Most visited Drupal core issues
- Base table or view not found: 1146 Table ‘drupal.path_alias’ doesn’t exist. Update to 8.8.0 fails. #216
- The website encountered an unexpected error. Please try again later. #225
- Drupal 8 updating issue – DrupalComponentPluginExceptionPluginNotFoundException: The “
” plugin does not exist#230
I didn’t know what to expect when I went looking for the most visited Drupal core issue, but as soon as I found #216, it made perfect sense. I feel like you are in the minority of users if your Drupal core 8.8 update went smoothly.
Most visited Drupal core release pages
- Drupal 7.69 #34
- Drupal 9.9.0 #99
- Drupal 8.8.2 #101
I’m at a loss to explain why these core release pages were visited more than any others. Overall, there were 6 Drupal core release pages in the top 200 most visited pages.
Most visited pages overall
After the home page, the top visited pages were the project search, the download page, Drupal core, user Dashboards, the theme search, the User Guide, and Try Drupal.
None of these are all that surprising or interesting, at least to me, but included here for completeness.
Finally, I was curious as to how many of the top 100 most visited pages were documentation pages (12) and contributed project pages (46).
A few things that I took away from this exercise:
- Traffic to Drupal.org increased during 2020.
- Composer continues to be a pain point in the community.
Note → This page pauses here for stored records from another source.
Definition Set_ (key value : bytes) : K unit := onCurrent "set: %w" (fun p => Client.Set_ p key value).
Definition GetFrom (peerID key : bytes) : K bytes := wrapK "get: %w" (onClient (Client.Get peerID key)).
Definition Get (key : bytes) : K bytes := peerID ← currentPeer; GetFrom peerID key.

Definition CompareAndSwap (key expected value : bytes) (absent : bool) : K unit :=
  swapped ← onCurrent "compare and swap: %w" (fun p => Client.CompareAndSwap p key expected value absent);
  emit (Printed (if (swapped : bool) then bs "swapped " ++ key ++ [Byte.x0a]
                 else if absent then bs "not swapped: " ++ key ++ bs " already exists" ++ [Byte.x0a]
                 else bs "not swapped: " ++ key ++ bs " no longer holds the expected value" ++ [Byte.x0a])).

Definition Txn_ (ops : bytes) : K unit :=
  parsed ← liftK (ParseTxnOpsString ops);
  onCurrent "txn: %w" (fun p => Client.Txn_ p parsed).

Definition RequestPermit (kind : byte) (target metadata : bytes) : K unit :=
  onCurrent "request permit: %w" (fun p => Client.RequestPermit p kind target metadata).
Definition RevokePermit (kind : byte) (target : bytes) : K unit :=
  onCurrent "revoke permit: %w" (fun p => Client.RevokePermit p kind target).
Definition Execute (destPeerID value : bytes) : K unit := onCurrent "execute: %w" (fun p => Client.Execute_ p destPeerID value).
Definition PollExecute : K (option (bytes * bytes)) := onCurrent "poll execute: %w" (fun p => Client.PollExecute p).

Definition RangeScanFrom (peerID start stop : bytes) (limit skip : Z) (order : bytes) : K (list (bytes * bytes)) :=
  wrapK "rangescan: %w" (onClient (s ← Client.Open peerID; Session_ScanRange s start stop limit skip order)).
Definition RangeScan (start stop : bytes) (limit skip : Z) (order : bytes) : K (list (bytes * bytes)) :=
  peerID ← currentPeer;
  RangeScanFrom peerID start stop limit skip order.

(** ** Ranges, one pair after the other *)

(** The loop every listing has: the next pair, what to do with it, and on from the key
    after it until there is none or the body is done. *)
Fixpoint eachPair {A} (fuel : nat) (next : bytes -> K (option (bytes * bytes))) (body : A -> bytes -> bytes -> K (A * bool)) (lo : bytes) (a : A) : K A :=
  match fuel with
  | O => liftK (Fail (Errorf "fuel"))
  | S fuel' =>
    r ← next lo;
    match r with
    | None => mret a
    | Some (key, value) =>
      '(a, enough) ← body a key value;
      if (enough : bool) then mret a else eachPair fuel' next body (key ++ [Byte.x00]) a
    end
  end.

(** As many turns as the node has rows, and one. *)
Definition eachRow {A} (next : bytes -> K (option (bytes * bytes))) (body : A -> bytes -> bytes -> K (A * bool)) (lo : bytes) (a : A) : K A :=
  fun k => eachPair (scanFuel (kclient k)) next body lo a k.

Definition nextOf (fmt : String.string) (s : Session) (hi lo : bytes) : K (option (bytes * bytes)) :=
  wrapK fmt (onClient (Session_ListRange s lo hi)).
#[local] Arguments nextOf fmt%_string_scope s hi lo.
- The contributed module ecosystem continues to be one of the crown-jewels of the Drupal community.
- Pathauto should be in core (try to convince me otherwise)
- Should the community consider tweaking metadata for pages related to older versions of Drupal core so they don’t rank as high in search engines?
- There seems to be an opportunity for new contributors to be provided with a list of the most visited forum, reference, and issue pages and convert those that make sense into documentation pages.
- Why aren’t a commensurate percentage of people from places with high numbers of users community leaders, and what can we do collectively to remedy it?
Thanks to Tim Lenhen from the Drupal Association for providing me with temporary access to the Drupal.org analytics.